#### Record extracts ####

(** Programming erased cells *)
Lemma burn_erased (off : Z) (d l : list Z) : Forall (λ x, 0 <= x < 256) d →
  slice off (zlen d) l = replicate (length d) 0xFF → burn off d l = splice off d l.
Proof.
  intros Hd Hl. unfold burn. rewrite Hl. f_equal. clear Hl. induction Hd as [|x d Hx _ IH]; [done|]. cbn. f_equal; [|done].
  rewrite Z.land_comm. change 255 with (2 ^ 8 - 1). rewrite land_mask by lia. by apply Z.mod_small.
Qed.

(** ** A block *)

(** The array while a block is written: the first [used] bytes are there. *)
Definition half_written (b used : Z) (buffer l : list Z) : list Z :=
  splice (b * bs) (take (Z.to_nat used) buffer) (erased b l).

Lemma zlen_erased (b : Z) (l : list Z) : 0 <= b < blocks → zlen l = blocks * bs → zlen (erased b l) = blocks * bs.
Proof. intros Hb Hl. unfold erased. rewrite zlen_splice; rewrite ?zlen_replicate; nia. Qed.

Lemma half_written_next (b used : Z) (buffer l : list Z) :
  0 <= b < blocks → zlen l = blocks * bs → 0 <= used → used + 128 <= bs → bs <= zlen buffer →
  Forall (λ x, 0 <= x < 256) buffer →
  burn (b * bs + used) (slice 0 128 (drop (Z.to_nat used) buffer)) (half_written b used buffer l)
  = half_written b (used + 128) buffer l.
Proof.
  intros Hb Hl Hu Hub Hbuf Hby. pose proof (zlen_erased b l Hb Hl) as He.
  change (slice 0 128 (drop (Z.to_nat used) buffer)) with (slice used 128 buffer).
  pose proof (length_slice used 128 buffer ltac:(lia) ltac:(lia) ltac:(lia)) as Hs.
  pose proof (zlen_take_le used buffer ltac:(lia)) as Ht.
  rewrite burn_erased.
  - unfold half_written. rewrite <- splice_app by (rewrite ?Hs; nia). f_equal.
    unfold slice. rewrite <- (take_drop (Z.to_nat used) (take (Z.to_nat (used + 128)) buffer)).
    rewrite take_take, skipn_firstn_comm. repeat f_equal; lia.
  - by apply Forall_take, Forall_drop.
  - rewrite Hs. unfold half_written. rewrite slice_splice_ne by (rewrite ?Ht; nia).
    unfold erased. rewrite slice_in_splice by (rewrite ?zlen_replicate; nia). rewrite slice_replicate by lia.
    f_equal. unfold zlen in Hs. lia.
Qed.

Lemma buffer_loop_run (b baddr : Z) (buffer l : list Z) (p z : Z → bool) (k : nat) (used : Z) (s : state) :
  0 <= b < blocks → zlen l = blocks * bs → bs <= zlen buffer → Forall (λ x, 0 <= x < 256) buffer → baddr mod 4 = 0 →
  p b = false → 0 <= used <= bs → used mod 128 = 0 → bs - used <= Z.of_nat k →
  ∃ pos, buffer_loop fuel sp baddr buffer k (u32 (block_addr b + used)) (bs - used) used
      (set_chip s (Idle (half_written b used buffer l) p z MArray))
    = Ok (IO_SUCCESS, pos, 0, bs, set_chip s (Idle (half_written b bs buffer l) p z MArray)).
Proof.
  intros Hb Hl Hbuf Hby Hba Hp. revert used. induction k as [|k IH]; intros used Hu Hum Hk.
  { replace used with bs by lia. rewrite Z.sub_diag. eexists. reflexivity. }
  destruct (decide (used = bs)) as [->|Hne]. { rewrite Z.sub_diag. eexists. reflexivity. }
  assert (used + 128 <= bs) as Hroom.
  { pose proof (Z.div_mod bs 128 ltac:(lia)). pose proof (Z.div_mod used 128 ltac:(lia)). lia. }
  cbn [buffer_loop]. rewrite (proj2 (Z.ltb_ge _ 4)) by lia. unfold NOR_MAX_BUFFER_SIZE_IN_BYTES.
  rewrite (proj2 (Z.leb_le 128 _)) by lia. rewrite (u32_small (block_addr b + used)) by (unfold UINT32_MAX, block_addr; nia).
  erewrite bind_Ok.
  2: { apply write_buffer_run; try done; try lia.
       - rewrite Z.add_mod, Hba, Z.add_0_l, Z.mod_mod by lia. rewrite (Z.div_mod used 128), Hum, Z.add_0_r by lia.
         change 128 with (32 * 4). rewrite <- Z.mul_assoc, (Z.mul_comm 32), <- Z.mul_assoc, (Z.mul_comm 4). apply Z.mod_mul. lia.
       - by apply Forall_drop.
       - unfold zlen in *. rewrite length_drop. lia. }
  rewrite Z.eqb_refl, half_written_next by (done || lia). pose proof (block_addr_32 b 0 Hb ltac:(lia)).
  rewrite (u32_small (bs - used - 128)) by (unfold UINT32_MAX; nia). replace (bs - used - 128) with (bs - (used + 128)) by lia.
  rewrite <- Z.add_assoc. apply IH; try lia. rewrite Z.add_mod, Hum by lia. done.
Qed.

####
#### Record extracts ####

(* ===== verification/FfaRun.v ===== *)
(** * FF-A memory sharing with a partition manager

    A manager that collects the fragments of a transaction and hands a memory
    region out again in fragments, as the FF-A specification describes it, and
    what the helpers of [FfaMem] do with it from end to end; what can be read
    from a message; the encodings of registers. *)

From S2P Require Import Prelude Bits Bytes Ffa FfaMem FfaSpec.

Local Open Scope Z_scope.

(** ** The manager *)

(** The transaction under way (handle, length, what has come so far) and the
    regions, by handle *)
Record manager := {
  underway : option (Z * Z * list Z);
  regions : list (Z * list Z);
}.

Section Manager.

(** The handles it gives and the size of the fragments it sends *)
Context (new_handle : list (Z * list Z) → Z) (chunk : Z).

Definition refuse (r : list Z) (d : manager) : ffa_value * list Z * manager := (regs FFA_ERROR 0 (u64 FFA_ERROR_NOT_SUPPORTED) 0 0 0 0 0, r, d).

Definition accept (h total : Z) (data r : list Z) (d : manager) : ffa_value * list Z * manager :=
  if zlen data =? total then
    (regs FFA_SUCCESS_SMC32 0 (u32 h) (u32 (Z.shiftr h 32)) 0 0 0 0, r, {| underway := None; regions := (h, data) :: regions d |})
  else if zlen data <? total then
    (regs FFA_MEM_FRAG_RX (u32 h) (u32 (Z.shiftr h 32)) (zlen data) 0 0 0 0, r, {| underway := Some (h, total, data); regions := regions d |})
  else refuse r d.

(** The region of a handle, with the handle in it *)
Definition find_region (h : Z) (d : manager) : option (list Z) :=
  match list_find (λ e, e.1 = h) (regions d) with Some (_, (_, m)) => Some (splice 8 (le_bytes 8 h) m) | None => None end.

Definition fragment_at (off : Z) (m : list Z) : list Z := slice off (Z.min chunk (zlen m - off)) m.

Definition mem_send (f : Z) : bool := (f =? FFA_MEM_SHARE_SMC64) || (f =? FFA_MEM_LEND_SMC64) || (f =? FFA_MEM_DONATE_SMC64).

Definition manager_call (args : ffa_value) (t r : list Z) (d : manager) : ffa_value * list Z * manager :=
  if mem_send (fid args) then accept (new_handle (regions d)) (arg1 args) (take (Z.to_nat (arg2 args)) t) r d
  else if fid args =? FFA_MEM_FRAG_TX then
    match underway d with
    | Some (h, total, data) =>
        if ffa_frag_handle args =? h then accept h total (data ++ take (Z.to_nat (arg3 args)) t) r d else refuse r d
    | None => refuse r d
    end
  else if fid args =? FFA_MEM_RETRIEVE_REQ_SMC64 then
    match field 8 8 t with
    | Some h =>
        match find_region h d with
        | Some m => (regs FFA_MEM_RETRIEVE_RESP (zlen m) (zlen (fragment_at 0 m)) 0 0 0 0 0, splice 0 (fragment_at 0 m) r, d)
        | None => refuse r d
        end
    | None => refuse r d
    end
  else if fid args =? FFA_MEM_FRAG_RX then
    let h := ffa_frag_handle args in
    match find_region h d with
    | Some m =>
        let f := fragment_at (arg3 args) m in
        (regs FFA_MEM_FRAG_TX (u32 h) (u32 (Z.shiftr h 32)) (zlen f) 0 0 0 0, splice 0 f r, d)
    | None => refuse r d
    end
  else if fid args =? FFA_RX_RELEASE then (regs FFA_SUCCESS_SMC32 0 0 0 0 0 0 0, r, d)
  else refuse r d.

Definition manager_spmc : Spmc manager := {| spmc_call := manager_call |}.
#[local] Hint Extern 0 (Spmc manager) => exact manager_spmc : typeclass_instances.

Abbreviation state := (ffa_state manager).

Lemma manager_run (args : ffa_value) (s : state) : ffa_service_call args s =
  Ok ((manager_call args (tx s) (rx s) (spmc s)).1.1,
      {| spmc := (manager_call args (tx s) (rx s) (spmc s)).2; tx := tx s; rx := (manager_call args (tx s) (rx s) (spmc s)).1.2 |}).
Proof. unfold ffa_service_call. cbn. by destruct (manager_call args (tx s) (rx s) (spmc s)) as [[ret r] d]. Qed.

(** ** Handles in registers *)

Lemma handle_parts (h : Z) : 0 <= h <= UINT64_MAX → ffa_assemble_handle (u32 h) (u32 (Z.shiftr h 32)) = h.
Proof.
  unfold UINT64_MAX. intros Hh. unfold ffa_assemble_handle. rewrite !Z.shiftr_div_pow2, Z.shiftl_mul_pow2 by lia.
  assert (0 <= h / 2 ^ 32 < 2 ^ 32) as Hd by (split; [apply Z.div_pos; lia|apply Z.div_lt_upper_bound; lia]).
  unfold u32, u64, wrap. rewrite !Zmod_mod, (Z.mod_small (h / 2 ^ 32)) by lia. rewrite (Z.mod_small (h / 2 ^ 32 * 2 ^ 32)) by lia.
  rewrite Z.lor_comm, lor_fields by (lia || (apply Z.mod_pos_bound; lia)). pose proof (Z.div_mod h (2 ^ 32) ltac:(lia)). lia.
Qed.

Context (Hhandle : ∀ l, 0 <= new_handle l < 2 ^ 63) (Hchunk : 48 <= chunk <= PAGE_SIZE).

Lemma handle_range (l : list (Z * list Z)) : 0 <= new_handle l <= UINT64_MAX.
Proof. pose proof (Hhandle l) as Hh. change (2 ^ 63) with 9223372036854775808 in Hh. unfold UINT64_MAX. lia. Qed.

####
#### Record extracts ####

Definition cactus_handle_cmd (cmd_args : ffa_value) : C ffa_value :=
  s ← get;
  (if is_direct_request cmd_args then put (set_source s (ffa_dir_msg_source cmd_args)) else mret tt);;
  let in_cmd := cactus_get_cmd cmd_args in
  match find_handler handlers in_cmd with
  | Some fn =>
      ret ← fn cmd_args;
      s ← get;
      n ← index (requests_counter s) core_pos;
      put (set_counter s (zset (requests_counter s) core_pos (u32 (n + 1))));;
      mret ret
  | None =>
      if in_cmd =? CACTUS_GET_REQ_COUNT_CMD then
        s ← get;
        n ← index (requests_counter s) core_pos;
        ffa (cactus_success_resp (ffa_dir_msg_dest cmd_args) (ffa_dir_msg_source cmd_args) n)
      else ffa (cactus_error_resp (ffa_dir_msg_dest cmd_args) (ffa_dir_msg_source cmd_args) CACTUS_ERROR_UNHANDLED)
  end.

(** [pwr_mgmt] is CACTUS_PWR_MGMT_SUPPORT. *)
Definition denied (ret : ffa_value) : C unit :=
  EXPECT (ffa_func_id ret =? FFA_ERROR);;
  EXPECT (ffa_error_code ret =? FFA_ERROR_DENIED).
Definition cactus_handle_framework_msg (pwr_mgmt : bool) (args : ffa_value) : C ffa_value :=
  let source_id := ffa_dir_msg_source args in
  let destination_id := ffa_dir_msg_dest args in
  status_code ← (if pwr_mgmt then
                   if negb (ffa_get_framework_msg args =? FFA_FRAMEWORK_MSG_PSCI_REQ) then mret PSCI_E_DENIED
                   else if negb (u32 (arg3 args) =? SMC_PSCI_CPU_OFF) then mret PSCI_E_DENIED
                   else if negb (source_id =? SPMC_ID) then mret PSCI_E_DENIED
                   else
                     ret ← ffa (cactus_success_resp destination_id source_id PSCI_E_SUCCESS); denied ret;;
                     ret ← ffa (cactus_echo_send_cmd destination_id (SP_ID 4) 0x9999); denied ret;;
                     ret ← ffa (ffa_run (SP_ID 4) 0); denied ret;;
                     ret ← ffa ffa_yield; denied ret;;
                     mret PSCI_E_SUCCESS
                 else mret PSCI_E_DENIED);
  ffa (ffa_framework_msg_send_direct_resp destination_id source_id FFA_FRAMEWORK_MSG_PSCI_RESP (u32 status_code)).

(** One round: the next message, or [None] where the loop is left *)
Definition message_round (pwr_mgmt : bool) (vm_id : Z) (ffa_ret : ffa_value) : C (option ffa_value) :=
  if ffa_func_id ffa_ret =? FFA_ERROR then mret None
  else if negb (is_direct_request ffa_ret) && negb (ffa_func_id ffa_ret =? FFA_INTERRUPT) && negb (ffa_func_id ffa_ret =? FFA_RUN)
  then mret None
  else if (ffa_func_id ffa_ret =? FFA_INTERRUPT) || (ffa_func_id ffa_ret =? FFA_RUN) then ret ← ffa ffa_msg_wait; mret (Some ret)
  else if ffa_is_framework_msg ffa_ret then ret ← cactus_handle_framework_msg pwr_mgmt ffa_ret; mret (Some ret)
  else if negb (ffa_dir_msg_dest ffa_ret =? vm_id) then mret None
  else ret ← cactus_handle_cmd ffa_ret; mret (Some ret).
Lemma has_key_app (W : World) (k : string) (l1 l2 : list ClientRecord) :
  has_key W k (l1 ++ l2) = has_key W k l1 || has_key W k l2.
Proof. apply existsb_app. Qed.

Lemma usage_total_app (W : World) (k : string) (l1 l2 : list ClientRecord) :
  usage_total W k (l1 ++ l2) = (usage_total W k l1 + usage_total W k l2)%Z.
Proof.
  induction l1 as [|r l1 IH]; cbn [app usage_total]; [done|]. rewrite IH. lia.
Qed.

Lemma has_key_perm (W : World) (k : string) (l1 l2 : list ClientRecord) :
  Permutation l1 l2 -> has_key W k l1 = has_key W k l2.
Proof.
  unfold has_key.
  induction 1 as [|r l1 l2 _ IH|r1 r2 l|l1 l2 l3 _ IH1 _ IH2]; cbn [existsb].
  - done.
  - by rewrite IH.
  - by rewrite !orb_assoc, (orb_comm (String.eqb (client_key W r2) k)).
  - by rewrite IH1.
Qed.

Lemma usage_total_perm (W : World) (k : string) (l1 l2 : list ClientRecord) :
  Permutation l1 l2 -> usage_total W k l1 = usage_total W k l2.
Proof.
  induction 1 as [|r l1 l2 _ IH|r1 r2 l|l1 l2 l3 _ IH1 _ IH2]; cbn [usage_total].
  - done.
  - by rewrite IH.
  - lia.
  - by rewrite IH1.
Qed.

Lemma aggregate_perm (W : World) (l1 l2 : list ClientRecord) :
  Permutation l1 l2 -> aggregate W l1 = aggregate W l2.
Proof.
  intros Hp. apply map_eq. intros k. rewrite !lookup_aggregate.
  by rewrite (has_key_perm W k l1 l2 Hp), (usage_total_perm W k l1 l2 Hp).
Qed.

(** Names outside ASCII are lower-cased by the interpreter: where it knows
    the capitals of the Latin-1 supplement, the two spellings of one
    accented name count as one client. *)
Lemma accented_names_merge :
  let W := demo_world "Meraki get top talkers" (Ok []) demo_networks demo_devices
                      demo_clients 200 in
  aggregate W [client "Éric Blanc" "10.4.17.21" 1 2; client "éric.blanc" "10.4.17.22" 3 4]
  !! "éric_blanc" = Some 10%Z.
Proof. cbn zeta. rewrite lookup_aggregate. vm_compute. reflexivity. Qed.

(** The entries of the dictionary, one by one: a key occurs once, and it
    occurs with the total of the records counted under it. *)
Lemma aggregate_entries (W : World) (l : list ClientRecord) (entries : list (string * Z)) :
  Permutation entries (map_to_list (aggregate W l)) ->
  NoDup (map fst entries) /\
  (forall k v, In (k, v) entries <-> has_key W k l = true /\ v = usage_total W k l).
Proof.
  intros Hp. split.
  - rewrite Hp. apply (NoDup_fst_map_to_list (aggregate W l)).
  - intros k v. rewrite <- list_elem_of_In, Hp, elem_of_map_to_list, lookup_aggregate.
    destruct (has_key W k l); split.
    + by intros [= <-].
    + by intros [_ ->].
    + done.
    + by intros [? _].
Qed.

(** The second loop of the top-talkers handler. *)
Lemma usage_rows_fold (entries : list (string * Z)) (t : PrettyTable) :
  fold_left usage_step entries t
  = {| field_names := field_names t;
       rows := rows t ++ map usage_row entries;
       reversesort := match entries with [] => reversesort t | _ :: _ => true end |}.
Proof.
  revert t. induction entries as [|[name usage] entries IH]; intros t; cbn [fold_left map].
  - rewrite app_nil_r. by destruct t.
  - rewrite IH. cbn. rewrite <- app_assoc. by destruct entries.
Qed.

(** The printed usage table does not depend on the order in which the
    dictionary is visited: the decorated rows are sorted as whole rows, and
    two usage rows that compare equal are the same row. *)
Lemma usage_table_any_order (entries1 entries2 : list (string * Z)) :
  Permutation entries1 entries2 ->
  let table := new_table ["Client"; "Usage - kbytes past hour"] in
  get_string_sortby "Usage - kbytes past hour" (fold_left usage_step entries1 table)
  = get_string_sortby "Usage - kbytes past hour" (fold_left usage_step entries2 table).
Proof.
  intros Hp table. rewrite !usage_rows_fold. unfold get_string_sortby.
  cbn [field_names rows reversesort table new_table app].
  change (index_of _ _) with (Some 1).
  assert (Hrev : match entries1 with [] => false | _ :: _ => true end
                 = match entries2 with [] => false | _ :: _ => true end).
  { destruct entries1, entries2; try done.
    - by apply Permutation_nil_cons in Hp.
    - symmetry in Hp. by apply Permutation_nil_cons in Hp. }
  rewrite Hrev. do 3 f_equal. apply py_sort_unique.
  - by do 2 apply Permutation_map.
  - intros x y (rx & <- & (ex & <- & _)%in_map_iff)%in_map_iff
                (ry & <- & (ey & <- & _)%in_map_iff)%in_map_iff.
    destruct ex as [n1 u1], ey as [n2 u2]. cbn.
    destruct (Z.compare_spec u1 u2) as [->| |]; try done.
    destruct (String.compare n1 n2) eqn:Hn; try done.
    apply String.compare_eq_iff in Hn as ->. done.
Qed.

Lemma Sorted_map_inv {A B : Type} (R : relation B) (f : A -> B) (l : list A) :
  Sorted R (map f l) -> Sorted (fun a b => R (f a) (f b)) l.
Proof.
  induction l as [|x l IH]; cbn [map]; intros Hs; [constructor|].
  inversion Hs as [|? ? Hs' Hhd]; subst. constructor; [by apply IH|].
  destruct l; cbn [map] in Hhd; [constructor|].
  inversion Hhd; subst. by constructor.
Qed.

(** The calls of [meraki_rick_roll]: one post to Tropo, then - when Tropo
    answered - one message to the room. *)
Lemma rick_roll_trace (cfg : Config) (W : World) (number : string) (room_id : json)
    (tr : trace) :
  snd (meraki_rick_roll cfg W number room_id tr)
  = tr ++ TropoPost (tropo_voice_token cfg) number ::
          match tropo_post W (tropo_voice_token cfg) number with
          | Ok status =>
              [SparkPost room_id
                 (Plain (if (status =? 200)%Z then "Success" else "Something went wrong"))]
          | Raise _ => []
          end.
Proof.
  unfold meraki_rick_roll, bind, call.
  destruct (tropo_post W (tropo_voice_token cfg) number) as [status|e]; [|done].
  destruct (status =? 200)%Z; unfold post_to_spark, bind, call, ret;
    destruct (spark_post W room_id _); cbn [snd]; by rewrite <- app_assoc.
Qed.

####

▶ _The problem_
Whenever a line above includes the string "what", copy it.

▶ _Solution to this exercise_
    what the helpers of [FfaMem] do with it from end to end; what can be read
(** The transaction under way (handle, length, what has come so far) and the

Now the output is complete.